Le motivazioni della Cassazione che confermò le condanne per le torture a Bolzaneto nel luglio 2001

Nella caserma di Bolzaneto – dove furono portati i manifestanti no global arrestati e percossi durante il G8 di Genova del 2001 – per le violenze e le illegalità commesse dalle forze dell’ordine c’è stato un «clima di completo accantonamento dei principi-cardine dello Stato di diritto». Lo scrive la Cassazione nelle 110 pagine della sentenza 37088 depositata oggi e relativa al verdetto emesso lo scorso 14 giugno che ha confermato gli abusi anche se quasi tutti coperti da prescrizione e indulto.

La Corte confermò la prescrizione dei reati per 33 imputati, la condanna di 7 e pronunciò 4 assoluzioni, riducendo in parte, per ragioni procedurali, i risarcimenti alle vittime.

Resta lo scandalo dell’assenza del reato di tortura ma le sentenza parlano di questo. «Infatti la sentenza spiega che fu tortura (ed è stata sempre impedita una reale inchiesta parlamentare) ma che non è stato possibile punirla perché manca una legge contro la tortura. Ora più che mai – spiega Paolo Ferrero, il segretario di Rifondazione – è giusto e urgente che il Parlamento discuta e approvi la lege di inziaitiva popolare firmata da decine di migliaia di persone».
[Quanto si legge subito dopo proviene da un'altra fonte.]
Lemma first_best_exists ops : (forall o, o ∈ ops -> score o = None) \/ exists o, first_best o ops.
Proof.
  induction ops as [|o ops [IH|(o1&n1&before&after&->&Hn1&Hb&Ha)]].
  - left. intros o Ho. by apply not_elem_of_nil in Ho.
  - destruct (score o) as [n|] eqn:Hn.
    + right. exists o, n, [], ops. split_and!; [done..| |].
      * intros o' m Ho'. by apply not_elem_of_nil in Ho'.
      * intros o' m Ho'. by rewrite (IH o' Ho').
    + left. intros o' [->|Ho']%elem_of_cons; [done|by apply IH].
  - right. destruct (score o) as [n|] eqn:Hn; [destruct (decide (n1 <= n)%nat) as [Hle|Hgt]|].
    + exists o, n, [], (before ++ o1 :: after). split_and!; [done..| |].
      * intros o' m Ho'. by apply not_elem_of_nil in Ho'.
      * intros o' m [Ho'|[->|Ho']%elem_of_cons]%elem_of_app Hs.
        -- specialize (Hb o' m Ho' Hs). lia.
        -- rewrite Hn1 in Hs. by injection Hs as <-.
        -- specialize (Ha o' m Ho' Hs). lia.
    + exists o1, n1, (o :: before), after. split_and!; [done..| |done].
      intros o' m [->|Ho']%elem_of_cons Hs; [rewrite Hn in Hs; injection Hs as <-; lia|by eapply Hb].
    + exists o1, n1, (o :: before), after. split_and!; [done..| |done].
      intros o' m [->|Ho']%elem_of_cons Hs; [congruence|by eapply Hb].
Qed.

Lemma dispatch_first_best o ops :
  first_best o ops -> dispatchMiddleware fromUri Specifications rq pattern ops = Some o.
Proof.
  intros (n&before&after&->&Hn&Hb&Ha). unfold dispatchMiddleware.
  by rewrite (best_first None o n) by (try done; intros m [? ?]; done).
Qed.

Lemma dispatch_none ops :
  (forall o, o ∈ ops -> score o = None) -> dispatchMiddleware fromUri Specifications rq pattern ops = None.
Proof. intros Hnone. unfold dispatchMiddleware. by rewrite best_none. Qed.

Lemma dispatched_first_best o ops :
  dispatchMiddleware fromUri Specifications rq pattern ops = Some o -> first_best o ops.
Proof.
  intros Hd. destruct (first_best_exists ops) as [Hnone%dispatch_none|[o1 Hbest]]; [by rewrite Hd in Hnone|].
  pose proof (dispatch_first_best o1 ops Hbest) as Hd1. rewrite Hd in Hd1. by injection Hd1 as ->.
Qed.

(** C34. a request is dispatched to the first of the operations that has the most required
    parameters among those whose method, path and required parameters the request has; to
    none exactly if there are none. *)
Theorem dispatch_most_specific ops :
  (forall o, dispatchMiddleware fromUri Specifications rq pattern ops = Some o <-> first_best o ops) /\
  (dispatchMiddleware fromUri Specifications rq pattern ops = None <-> forall o, o ∈ ops -> score o = None).
Proof.
  split; [intros o; split; [apply dispatched_first_best|apply dispatch_first_best]|].
  split; [|apply dispatch_none]. intros Hd o Ho. apply eq_None_not_Some. intros [n Hn].
  destruct (first_best_exists ops) as [Hnone|[o1 Hbest%dispatch_first_best]]; [by rewrite Hnone in Hn|by rewrite Hd in Hbest].
Qed.
End Dispatch.

(** ** Which requests reach an operation *)

Definition required_of (ps : list OperationParameter) : list OperationParameter :=
  List.filter (fun p => p.(mapper).(required)) ps.
Definition names_of (ps : list OperationParameter) : list string :=
  (fun p => p.(mapper).(serializedName)) <$> required_of ps.

Lemma name_required p ps : p ∈ required_of ps -> p.(mapper).(serializedName) ∈ names_of ps.
Proof. intros Hp. unfold names_of. apply list_elem_of_fmap. by exists p. Qed.

(** What an operation needs of a request: these decide about the dispatch. *)
Definition conditions (spec : OperationSpec) : text * text * list OperationParameter * list OperationParameter :=
  (js spec.(httpMethod), path_of spec, required_of spec.(queryParameters), required_of spec.(headerParameters)).

Lemma met_required get constant ps : met get constant ps = met get constant (required_of ps).
Proof.
  induction ps as [|p ps IH]; [done|]. unfold required_of. cbn [met List.filter].
  destruct (required (mapper p)) eqn:Hr; [|done]. cbn [met]. rewrite Hr. fold (required_of ps). by rewrite IH.
Qed.

Lemma met_some get constant ps n :
  met get constant ps = Some n ->
  n = length (required_of ps) /\ forall p, p ∈ required_of ps -> meets get constant p = true.
Proof.
  revert n. induction ps as [|p ps IH]; intros n Hn.
  - injection Hn as <-. split; [done|]. intros p Hp. by apply not_elem_of_nil in Hp.
  - unfold required_of in *. cbn [met List.filter] in *. destruct (required (mapper p)); [|by apply IH].
    destruct (meets get constant p) eqn:Hm; [|done]. destruct (met get constant ps) as [m|]; [|done].
    injection Hn as <-. destruct (IH m eq_refl) as [-> Hall]. split; [done|].
    intros q [->|Hq]%elem_of_cons; [done|by apply Hall].
Qed.

Lemma same_conditions fromUri rq spec spec' pattern :
  conditions spec = conditions spec' ->
  isRequestAgainstOperation fromUri rq spec pattern = isRequestAgainstOperation fromUri rq spec' pattern.
Proof.
  intros Hc. unfold conditions in Hc. injection Hc as Hm Hp Hq Hh. unfold isRequestAgainstOperation.
  rewrite Hm, Hp. do 2 (case_match; [done|]).
  rewrite (met_required _ _ (queryParameters spec)), (met_required _ _ (headerParameters spec)), Hq, Hh.
  by rewrite <- !met_required.
Qed.

(** Constants of the same name that no value equals. *)
Definition constants_differ (same : text -> text -> bool) (p q : OperationParameter) : bool :=
  (p.(mapper).(serializedName) === q.(mapper).(serializedName))
  && p.(mapper).(isConstant) && q.(mapper).(isConstant)
  && match p.(mapper).(defaultValue), q.(mapper).(defaultValue) with
     | Some (CString s), Some (CString s') => negb (same (js s) (js s'))
     | _, _ => false
     end.

(** No request with the required parameters of [spec], and no others that operations
    require, is rather one for [spec'], which is another template, or another method, or
    requires something else, or a different constant, or less ([earlier]: or as much). *)
Definition rivals (earlier : bool) (spec spec' : OperationSpec) : bool :=
  let q := required_of spec.(queryParameters) in
  let q' := required_of spec'.(queryParameters) in
  let h := required_of spec.(headerParameters) in
  let h' := required_of spec'.(headerParameters) in
  negb
    ((js spec.(httpMethod) !== js spec'.(httpMethod)) || (path_of spec !== path_of spec')
     || existsb (fun p => bool_decide (p.(mapper).(serializedName) ∉ names_of spec.(queryParameters))) q'
     || existsb (fun p => bool_decide (p.(mapper).(serializedName) ∉ names_of spec.(headerParameters))) h'
     || existsb (fun p => existsb (constants_differ (fun s t => s === t) p) q') q
     || existsb (fun p => existsb (constants_differ (fun s t => lower s === lower t) p) h') h
     || if earlier then (length q' + length h' <? length q + length h)%nat
        else (length q' + length h' <=? length q + length h)%nat).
Si legge nelle carte che il «trattamento» dei detenuti fu «contrario alla legge» e «gravemente lesivo della dignità delle persone». Vi furono «vessazioni» «continue e diffuse in tutta la struttura» quelle a cui vennero sottoposti i no-global reclusi . Non si trattò di «momenti di violenza che si alternavano a periodi di tranquillità ma dell’esatto contrario».

Piazza Cavour punta il dito contro chi era preposto al comando: «non è da dubitarsi che ciascuno dei comandanti dei sottogruppi, avendo preso conoscenza di quanto accadeva, fosse soggetto all’obbligo di impedire l’ulteriore protrarsi delle consumazioni dei reati». Oltretutto, scrivono i supremi giudici, «non risulta dalla motivazione della sentenza che vi fossero singole celle da riguardare come oasi felici nelle quali non si imponesse ai reclusi di mantenere la posizione vessatoria, non volassero calci, pugni o schiaffi al minimo tentativo di cambiare posizione, non si adottassero le modalità di accompagnamento nel corridoio (verso il bagno o gli uffici) con le modalità vessatorie e violente riferite» dai testimoni ascoltati nel processo.

La Cassazione denuncia come il «compimento dei gravi abusi in danno dei detenuti si fosse reso evidente per tutto il tempo, data l’imponenza delle risonanze vocali, sonore, olfattive e delle tracce visibili sul corpo e sul vestiario delle vittime». Ecco perchè, osserva la Quinta sezione penale, è «inaccoglibile la linea difensiva basata sulla pretesa inconsapevolezza di quanto si perpetrava all’interno delle celle, e anche nel corridoio durante gli spostamenti, ai danni di quei detenuti sui quali i sottogruppi avrebbero dovuto esercitare la vigilanza, anche in termini di protezione della loro incolumità». Piazza Cavour denuncia i comportamenti inaccettabili di chi aveva il comando e non ha mosso un dito per fermare le violenze sui No global: «è fin troppo evidente che la condotta richiesta dei comandanti dei sottogruppi consisteva nel vietare al personale dipendente il compimento di atti la cui illiceità era manifesta: ciò non significa attribuire agli imputati una responsabilità oggettiva, ma soltanto dare applicazione» alla norma che regola «la posizione di garanzia da essi rivestita in virtù della supremazia gerarchica sugli agenti al loro comando». La Cassazione denuncia le «ingiustificate vessazioni ai danni dei fermati non necessitate dai comportamenti di costoro e riferibili piuttosto alle condizioni e alle caratteristiche delle persone arrestate, tutte appartenenti all’area dei no global». Insomma, conclude la Suprema Corte che le violenze commesse alla caserma di Bolzaneto sono state un «mero pretesto, un’occasione per dare sfogo all’impulso criminale».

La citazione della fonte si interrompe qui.